When questioned by McFarland as to the source of the sofa, Hooks said he had purchased the sofa for $75.00 from a man named Randy and he estimated the value of the sofa to be between three and four hundred dollars. Hooks also told McFarland that he thought the sofa could have been stolen, but because of the price he could not let that aspect keep him from buying the sofa.

On October 6, 1987, McFarland was investigating the beforementioned burglary at Simmons Moving and Storage. While there he overheard a Mr. Hull, the interior designer who had stored the sofa at Simmons, describing the missing sofa. After discussing tbe description with Mr. Hull, the two proceeded to the Hooks’ residence to look at the sofa. The men were allowed in by Mrs. Hooks. Mr. Hull identified the sofa as being the one stolen.

On October 7, 1987, Officer McFarland obtained a warrant to seize the sofa. When the sofa was seized, McFarland noticed that the Loebelin tag was no longer underneath the cushions.

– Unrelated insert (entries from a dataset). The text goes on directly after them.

#[global] Instance act_bind {U} : MBind (Act U) := λ A B f m s,
  match m s with
  | (inr a, s') => f a s'
  | (inl e, s') => (inl e, s')
  end.

(** [throw e] *)
Definition throw {U A} (e : Js.Thrown) : Act U A := λ s, (inl e, s).

(** [try { m } catch (err) { h err }] *)
Definition try_catch {U A} (m : Act U A) (h : Js.Thrown → Act U A) : Act U A :=
  λ s, match m s with
       | (inr a, s') => (inr a, s')
       | (inl e, s') => h e s'
       end.

(** [try { m } finally { f }], for a [finally] block that does not throw. *)
Definition finally {U A} (m : Act U A) (f : U → U) : Act U A :=
  λ s, let '(r, s') := m s in
       (r, {| ui := f (ui s'); backend := backend s'; calls := calls s' |}).

(** [setState(prev => f prev)] *)
Definition setState {U} (f : U → U) : Act U unit :=
  λ s, (inr tt, {| ui := f (ui s); backend := backend s; calls := calls s |}).

(** A request answered with [{ data, error }]: recorded, then either refused
    by the environment, or performed. *)
Definition request {U R} (env : Env) (c : Call)
  (perform : Backend → Js.Thrown + (R * Backend)) : Act U (Js.Thrown + R) :=
  λ s,
    let log := calls s ++ [c] in
    match refuses env c with
    | Some e => (inr (inl e), {| ui := ui s; backend := backend s; calls := log |})
    | None =>
        match perform (backend s) with
        | inl e => (inr (inl e), {| ui := ui s; backend := backend s; calls := log |})
        | inr (r, b') => (inr (inr r), {| ui := ui s; backend := b'; calls := log |})
        end
    end.

(** The [error] member of a response. *)
Definition error_of {R} (r : Js.Thrown + R) : option Js.Thrown :=
  match r with inl e => Some e | inr _ => None end.

(** A promise that resolves or rejects: awaiting a rejection throws. *)
Definition await {U R} (m : Act U (Js.Thrown + R)) : Act U R :=
  r ← m; match r with inl e => throw e | inr x => mret x end.

Definition auth_getUser {U} (env : Env) : Act U (option User.t) :=
  λ s, (inr (user env),
        {| ui := ui s; backend := backend s; calls := calls s ++ [AuthGetUser] |}).

Definition upload {U} (env : Env) (p : string) (f : File.t) : Act U (Js.Thrown + unit) :=
  request env (StorageUpload p f)
    (λ b, match storage_upload env p f b with
          | inl e => inl e
          | inr b' => inr (tt, b')
          end).

Definition remove {U} (env : Env) (paths : list string) : Act U (Js.Thrown + unit) :=
  request env (StorageRemove paths) (λ b, inr (tt, storage_remove paths b)).

Definition list_objects {U} (env : Env) (folder : string) (search : option string)
  : Act U (Js.Thrown + list (string * File.t)) :=
  request env (StorageList folder search)
    (λ b, inr (storage_list env folder search b, b)).

Definition createSignedUrl {U} (env : Env) (p : string) (expiresIn : Z)
  : Act U (Js.Thrown + option string) :=
  request env (StorageCreateSignedUrl p expiresIn) (λ b, inr (signedUrl env p, b)).

Definition insert {U} (env : Env) (r : NewFile.t) : Act U (Js.Thrown + unit) :=
  request env (FilesInsert r)
    (λ b, match files_insert env r b with
          | inl e => inl e
          | inr b' => inr (tt, b')
          end).

Definition delete_eq_id {U} (env : Env) (i : string) : Act U (Js.Thrown + unit) :=
  request env (FilesDelete i) (λ b, inr (tt, files_delete env i b)).

Definition update_download_count {U} (env : Env) (i : string) (n : Z)
  : Act U (Js.Thrown + unit) :=
  request env (FilesUpdateDownloadCount i n)
    (λ b, inr (tt, files_update_download_count env i n b)).

Definition clipboard_writeText {U} (env : Env) (s : string) : Act U (Js.Thrown + unit) :=
  request env (ClipboardWriteText s) (λ b, inr (tt, b)).

(** A list refresh ([fetchFiles()], [fetchDashboardData()]) started without
    being awaited: it only reads the backend. *)
Definition refresh {U} : Act U unit :=
  λ s, (inr tt, {| ui := ui s; backend := backend s; calls := calls s ++ [Refresh] |}).

(** [new Date(t).toISOString()]: a [RangeError] outside the range of time
    values. *)
Definition toISOString (t : Z) : Js.Thrown + Z :=
  if bool_decide (Z.abs t ≤ 8640000000000000) then inr t
  else inl (Js.Error "Invalid time value").

(** An expression that yields a value or throws. *)
Definition eval {U A} (r : Js.Thrown + A) : Act U A :=
  match r with inl e => throw e | inr a => mret a end.

(** The state a handler starts from. *)
Definition start {U} (u : U) (b : Backend) : Sys U :=
  {| ui := u; backend := b; calls := [] |}.

(** ** [FileUpload.tsx] *)

Module FileUploadState.
Record t := {
  file : option File.t;
  recipientEmail : string;
  expiryDays : Z;
  uploading : bool;
  error : option string;
  success : bool;
  fileContent : option string;
  message : Js.text;
  preview : option string
}.
End FileUploadState.

Module FileUpload.
Import FileUploadState.

Definition validation_message : string :=
  "Please either select a file to upload or enter a message".

(** [!file && !message.trim()] *)
Definition nothing_to_send (file : option File.t) (message : Js.text) : bool :=
  negb (bool_decide (is_Some file)) && negb (Js.truthy_text (Js.trim message)).

(** [file.name.split('.').pop() || ''] *)
Definition fileExt (f : File.t) : string :=
  Js.or_string (default EmptyString (Js.pop (Js.split "." (File.name f)))) EmptyString.

(** [`${Math.random().toString(36).substring(2)}_${Date.now()}.${fileExt}`] *)
Definition fileName (env : Env) (f : File.t) : string :=
  random36 env +:+ "_" +:+ pretty (now_name env) +:+ "." +:+ fileExt f.

(** [`${user.id}/${fileName}`] *)
Definition filePath_of (env : Env) (u : User.t) (f : File.t) : string :=
  User.id u +:+ "/" +:+ fileName env f.

(** [x || null] on a string *)
Definition or_null (s : string) : option string :=
  if Js.truthy_string s then Some s else None.

(** [recipientEmail || user.email] *)
Definition finalRecipientEmail (recipientEmail : string) (u : User.t) : option string :=
  if Js.truthy_string recipientEmail then Some recipientEmail else User.email u.

Definition set_error (e : string) (prev : t) : t :=
  {| file := file prev; recipientEmail := recipientEmail prev;
     expiryDays := expiryDays prev; uploading := uploading prev;
     error := Some e; success := success prev;
     fileContent := fileContent prev; message := message prev;
     preview := preview prev |}.

Definition set_uploading (prev : t) : t :=
  {| file := file prev; recipientEmail := recipientEmail prev;
     expiryDays := expiryDays prev; uploading := true;
     error := None; success := success prev;
     fileContent := fileContent prev; message := message prev;
     preview := preview prev |}.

By agreement with Officer McFarland, Hooks turned himself in to the Columbia Police Department shortly after an arrest warrant issued.

Hooks presents three points on appeal. He first argues that the trial court erred by refusing to allow him to present expert testimony of Jerleen Ricker because he claims that her testimony was relevant to establish how someone who had been in the furniture business would value the sofa.

At trial evidence was presented by the prosecutor from Mr. Hull who testified that Loebelin Brothers had custom made the sofa for a family in Columbia and that he had negotiated a price of one thousand three hundred fifty dollars with the family. Mr. Hull stated that his cost for the sofa was between seven hundred fifty and eight hundred dollars. He further testified that the sofa could be distinguished from a less expensive one because of its custom frame and tailoring and that the value of this furniture would not be appreciated by persons with little exposure to this type of quality furniture.

Hooks claims the proffered testimony of Ricker would have been that as a used furniture dealer, she would have paid between sixty five and one hundred dollars for the sofa. Hooks alleges, therefore, that the testimony would have been relevant because it would logically tend to prove that he did not know that the amount he gave was far below the sofa’s reasonable value.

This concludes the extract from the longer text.